Loin de dissoudre l’espace pictural, la photographie, ici, le fait apparaître. Comme aurait pu le faire une esquisse, cherchant dans le réel les possibilités de peinture.
Se révèlent aussi, dans cet usage minimal de la photographie, des virtualités de l’espace urbain : Non pas des bâtiments, des voies de communication, des architectures plus ou moins monumentalisées, du mobilier urbain’,…’mais un ensemble de plans, de pleins de vides, de points colorés, de directions et de dimensions dans lesquels s’enfonce et s’aventure le regard du peintre. Le cadrage neutre, hasardeux et pourtant précis de la photographie a défait la scène urbaine ; le travail pictural défait la représentation close de la photographie, lui substituant un espace mental comme espace labyrinthique. Plutôt que des arêtes, des contours, des signaux, le tableau emboîte les pans, fond les couleurs, laisse l’œil se perdre dans l’enchevêtrement des espaces. Ce qu’un premier regard pouvait prendre pour des repères, perd son évidence et finit par participer de l’étrangeté de ce réel.

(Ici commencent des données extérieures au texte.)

(** The module state: the [sessions] map, the live connections of
    [/sse-cursor] (each with the [sessionId] its heartbeat timer and its
    [close] listener have captured), and the next fresh response object. *)
Record server : Type := Server {
  sessions : gmap string session;
  listeners : gmap handle string;
  next_handle : handle
}.

Inductive effect : Type :=
  | SetHeader (h : handle) (name val : string)
  | HttpJson (status : Z) (body : value)
  | SseWrite (h : handle) (chunk : string).

(** What one run of a handler leaves behind: the state, the effects in
    program order, and whether the handler returned ([completed = false]: it
    threw a TypeError, which Express turns into its own error response). *)
Record outcome : Type := Outcome {
  final : server;
  trace : list effect;
  completed : bool
}.

Definition initial : server :=
  {| sessions := ∅; listeners := ∅; next_handle := O |}.

(** [sessions.get(key)]: the keys of the map are strings, so any other
    value finds nothing. *)
Definition sessions_get (st : server) (key : value) : option (string * session) :=
  match key with
  | VStr sid => (fun sd => (sid, sd)) <$> sessions st !! sid
  | _ => None
  end.

(** [sessionData.initialized = true] on the object stored under [sid]. *)
Definition set_initialized (st : server) (sid : string) (sd : session) : server :=
  {| sessions := <[sid := {| sseRes := sseRes sd; initialized := true |}]> (sessions st);
     listeners := listeners st;
     next_handle := next_handle st |}.

(** ** GET /sse-cursor, its heartbeat and its close listener *)

(** The handler of [GET /sse-cursor]; [uuid] is what [uuidv4()] returned. *)
Definition get_sse_cursor (st : server) (uuid : string) : outcome :=
  let res := next_handle st in
  {| final :=
       {| sessions := <[uuid := {| sseRes := Some res; initialized := false |}]> (sessions st);
          listeners := <[res := uuid]> (listeners st);
          next_handle := S res |};
     trace :=
       [ SetHeader res "Content-Type" "text/event-stream";
         SetHeader res "Cache-Control" "no-cache";
         SetHeader res "Connection" "keep-alive";
         SseWrite res ("event: endpoint" ++ JS.nl);
         SseWrite res ("data: /message?sessionId=" ++ uuid ++ JS.nl ++ JS.nl) ];
     completed := true |}.

(** One firing of the [setInterval] callback of connection [res]; [now] is
    [Date.now()].  The timer fires only until [clearInterval]. *)
Definition heartbeat (st : server) (res : handle) (now : Z) : outcome :=
  match listeners st !! res with
  | Some _ =>
      {| final := st;
         trace := [ SseWrite res ("event: heartbeat" ++ JS.nl ++ "data: "
                                  ++ JS.number_to_string now ++ JS.nl ++ JS.nl) ];
         completed := true |}
  | None => {| final := st; trace := []; completed := true |}
  end.

(** The [close] listener of connection [res]: [clearInterval(hb)] and
    [sessions.delete(sessionId)] with the captured [sessionId]. *)
Definition on_close (st : server) (res : handle) : outcome :=
  match listeners st !! res with
  | Some sessionId =>
      {| final :=
           {| sessions := delete sessionId (sessions st);
              listeners := delete res (listeners st);
              next_handle := next_handle st |};
         trace := [];
         completed := true |}
  | None => {| final := st; trace := []; completed := true |}
  end.

(** ** POST /message *)

Definition missing_session_body : value :=
  VObj [ ("error", VStr "Missing sessionId in ?sessionId=...") ].

Definition unknown_session_body : value :=
  VObj [ ("error", VStr "No SSE session with that sessionId") ].

(** The body of the synchronous rejection, with [id: rpc?.id ?? null]. *)
Definition invalid_request_body (rpc : value) : value :=
  VObj [ ("jsonrpc", VStr "2.0");
         ("id", JS.coalesce (JS.opt_prop rpc "id") VNull);
         ("error", VObj [ ("code", VNum (-32600));
                          ("message", VStr "Invalid JSON-RPC request") ]) ].

(** The minimal HTTP ack; [method] is [`${rpc.method}`]. *)
Definition ack_body (rpc : value) (method : string) : value :=
  VObj [ ("jsonrpc", VStr "2.0");
         ("id", JS.prop rpc "id");
         ("result", VObj [ ("ack", VStr ("Received " ++ method)) ]) ].

Definition initCaps (rpc : value) : value :=
  VObj [ ("jsonrpc", VStr "2.0");
         ("id", JS.prop rpc "id");
         ("result",
          VObj [ ("protocolVersion", VStr "2024-11-05");
                 ("capabilities",
                  VObj [ ("tools", VObj [ ("listChanged", VBool true) ]);
                         ("resources", VObj [ ("subscribe", VBool true);
                                              ("listChanged", VBool true) ]);
                         ("prompts", VObj [ ("listChanged", VBool true) ]);
                         ("logging", VObj []) ]);
                 ("serverInfo",
                  VObj [ ("name", VStr "final-capabilities-server");
                         ("version", VStr "1.0.0") ]) ]) ].

Definition toolsMsg (rpc : value) : value :=
  VObj [ ("jsonrpc", VStr "2.0");
         ("id", JS.prop rpc "id");
         ("result",
          VObj [ ("tools",
                  VArr [ VObj [ ("name", VStr "addNumbersTool");
                                ("description",
                                 VStr "Adds two numbers 'a' and 'b' and returns their sum.");
                                ("inputSchema",
                                 VObj [ ("type", VStr "object");
                                        ("properties",
                                         VObj [ ("a", VObj [ ("type", VStr "number") ]);
                                                ("b", VObj [ ("type", VStr "number") ]) ]);
                                        ("required", VArr [ VStr "a"; VStr "b" ]) ]) ] ]);
                 ("count", VNum 1) ]) ].

Definition callMsg (rpc : value) (text : string) : value :=
  VObj [ ("jsonrpc", VStr "2.0");
         ("id", JS.prop rpc "id");
         ("result",
          VObj [ ("content", VArr [ VObj [ ("type", VStr "text");
                                           ("text", VStr text) ] ]) ]) ].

Le point de départ de la création artistique de Richard Müller consiste en des impressions et des images de paysages concrets et de lieux à caractère de paysage à partir desquels il crée de nouvelles images par des processus de transformation multiples. Les transformations se produisent lors des passages d’un médium d’image à l’autre – une carte postale devient photo, la photo devient dessin, le dessin devient installation, ou bien : une vidéo devient photo extraite de la vidéo, qui devient dessin, le dessin devient image murale – tout comme dans le « jeu » ciblé avec les règles de l’image et les caractéristiques des différents médias.
Dans ses travaux à ce jour, Richard Müller a développé une stratégie artistique de la transformation et de la variation qui l’a conduit à un langage imagier qui lui est propre. Il est intéressant de voir à quel point les « images de départ » concrètes restent importantes et actives tout au long du processus.
Frédéric Coché déclare: «le dessin, la peinture, l’image en général est une re-formulation constante. On dessine avec sa mémoire. On dessine, ou on peint toujours avec une ou plusieurs images sur lesquelles on s’appuie, qui nous inspirent, avec une conscience plus ou moins nette de ce phénomène. Je reproduis une image que j’ai en mémoire. Il ne s’agit pas d’une reproduction mécanique : c’est celle d’une idée, d’une pensée, et cela est comme une reproduction sexuée. C’est à dire qu’elle n’est jamais à l’identique. Comme un enfant est différent de ces parents. Mais la généalogie des œuvres d’art n’est pas celle des humains. Leur durée de vie peut être énorme. Tant qu’elles sont visibles, elles influencent nos pensées, et donc, les fécondent.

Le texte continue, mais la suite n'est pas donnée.